(INSTRUCTIONS TO FOLLOW) Look through the entries below, please, and copy every line with the word "another".

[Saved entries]
=====
Definition requireManifestSnapshotForApplyInTx (env : InspectEnv) (m : Manifest) (s : tsdb) : result apierror (gset string) :=
  readTimestampSchemaContractInTx s ≫= λ contract,
  if sc_CatalogVersion contract =? 137 then
    unless (negb (bool_decide (man_SupersedesManifestID m = None)))
      "schema-137 dry-run manifest cannot supersede another manifest" ≫= λ _,
    inspectTimestampsInTx env s ≫= λ live,
    requireManifestMatchesSnapshot m live ≫= λ _, Ok (resolvedTimestampCellKeys m)
  else
  readUniqueVerifiedManifestTipInTx s ≫= λ tip : option uuid,
  match tip with
  | None =>
      unless (negb (bool_decide (man_SupersedesManifestID m = None))) "first manifest cannot supersede another manifest" ≫= λ _,
      readTimestampExpandStateInTx s ≫= λ x,
      requireRootManifestMatchesExpandState m x ≫= λ _,
      inspectTimestampsInTx env s ≫= λ live,
      requireManifestMatchesSnapshot m live ≫= λ _, rootTimestampCellsRequiringShadowFillInTx m s
  | Some tip =>
      unless (negb (bool_decide (man_SupersedesManifestID m = Some tip))) ("manifest must supersede verified tip " +:+ uuid_string tip) ≫= λ _,
      readStoredTimestampManifestInTx tip s ≫= λ '(previous, _),
      require_no_problems (ValidateSupersession previous m) ≫= λ _,
      wrap "live lifecycle verification against verified tip: " (verifyTimestampManifestInTx tip s) ≫= λ _,
      newlyPromotedTimestampCellsRequiringShadowFillInTx previous m s
  end.

(** ** Reports *)

Definition timestampApplyReport (m : Manifest) (dryRun idempotent : bool) (populate populated rows : Z) : ApplyReport :=
  {| rp_ManifestID := man_ID m; rp_DryRun := dryRun; rp_Idempotent := idempotent;
     rp_ProvenCount := count_decisions [DecisionProven] (man_Cells m); rp_AttestedCount := count_decisions [DecisionAttested] (man_Cells m);
     rp_UnresolvedCount := count_decisions [DecisionUnresolved] (man_Cells m); rp_NullCount := count_decisions [DecisionNull] (man_Cells m);
     rp_ProvenanceRows := rows; rp_WouldPopulateCount := populate; rp_PopulatedShadowCount := populated;
     rp_RawSetChecksum := man_RawCellChecksum m; rp_DatabaseIdentityChecksum := man_DatabaseIdentityChecksum m |}.

Definition set_count (x : gset string) : Z := Z.of_nat (size x).

Definition dryRunTimestampManifest (env : InspectEnv) (m : Manifest) : ttx ApplyReport := squery (λ s,
  require_no_problems (ValidateManifestDocument m) ≫= λ _,
  requireManifestSnapshotForApplyInTx env m s ≫= λ cells,
  Ok (timestampApplyReport m true false (set_count cells) 0 0)).
(* ===== verification/DeploymentProcess.v ===== *)
(** * Deployment processes and their revisions
    ([internal/db/deployment_processes.go], [internal/types/deployment_process.go])

    A process has numbered revisions, a revision has steps with dependencies.
    The steps of a revision are checked, the dependencies must not have a
    cycle, and they are spread over four tables. The columns [created_at] and
    [updated_at] are left out. *)
From S2P Require Import Prelude GoStrings Uuid GoRegexp StepRedaction TaskStore Transaction StepEvents ActionRegistry.
Open Scope list_scope.

(** ** Data *)

Record DeploymentProcess := {
  dp_ID : uuid;
  dp_OrganizationID : uuid;
  dp_ApplicationID : uuid;
  dp_Name : string;
  dp_Description : string;
  dp_SortOrder : Z;
}.

(** [None] is a nil map. *)
Record DeploymentProcessStep := {
  ds_ID : uuid;
  ds_DeploymentProcessRevisionID : uuid;
  ds_Key : string;
  ds_Name : string;
  ds_ActionType : string;
  ds_StepTemplateVersionID : option uuid;
  ds_ExecutionLocation : string;
  ds_InputBindings : option (list (string * json));
  ds_Condition : string;
  ds_ChannelIDs : list uuid;
  ds_EnvironmentIDs : list uuid;
  ds_TargetTags : list string;
  ds_FailureMode : string;
  ds_TimeoutSeconds : Z;
  ds_RetryMaxAttempts : Z;
  ds_RetryIntervalSeconds : Z;
  ds_RequiredPermissions : list string;
  ds_SortOrder : Z;
  ds_Dependencies : list string;
}.
(** ** Witness *)

Definition demo_step (key : string) (deps : list string) : DeploymentProcessStep :=
  {| ds_ID := Nil; ds_DeploymentProcessRevisionID := Nil; ds_Key := key; ds_Name := key; ds_ActionType := "distr.wait";
     ds_StepTemplateVersionID := None; ds_ExecutionLocation := "target"; ds_InputBindings := None; ds_Condition := "";
     ds_ChannelIDs := []; ds_EnvironmentIDs := []; ds_TargetTags := []; ds_FailureMode := ""; ds_TimeoutSeconds := 0;
     ds_RetryMaxAttempts := 0; ds_RetryIntervalSeconds := 0; ds_RequiredPermissions := []; ds_SortOrder := 0;
     ds_Dependencies := deps |}.

Definition demo_steps : list DeploymentProcessStep :=
  [demo_step "deploy" ["build"; "check"]; demo_step "check" ["build"]; demo_step "build" []].

Example cyclic_steps_rejected :
  validateDeploymentProcessStepGraph ["a"; "c"; "b"] [demo_step "a" ["b"]; demo_step "b" ["c"]; demo_step "c" ["b"]]
    ["a"; "b"; "c"] = Err (BadRequest "step dependencies must not contain cycles").
Proof. vm_compute. reflexivity. Qed.

Lemma process_graph_accepted_iff_witness :
  dependencies_ok demo_steps /\ exists plan, execution_order demo_steps plan.
Proof.
  apply (process_graph_accepted_iff ["check"; "build"; "deploy"] demo_steps).
  - apply (bool_decide_unpack (NoDup (ds_Key <$> demo_steps))). by vm_compute.
  - change (["check"; "build"; "deploy"] ≡ₚ ["deploy"; "check"; "build"]). solve_Permutation.
  - by vm_compute.
Defined.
=====
(RESULT)
      "schema-137 dry-run manifest cannot supersede another manifest" ≫= λ _,
      unless (negb (bool_decide (man_SupersedesManifestID m = None))) "first manifest cannot supersede another manifest" ≫= λ _,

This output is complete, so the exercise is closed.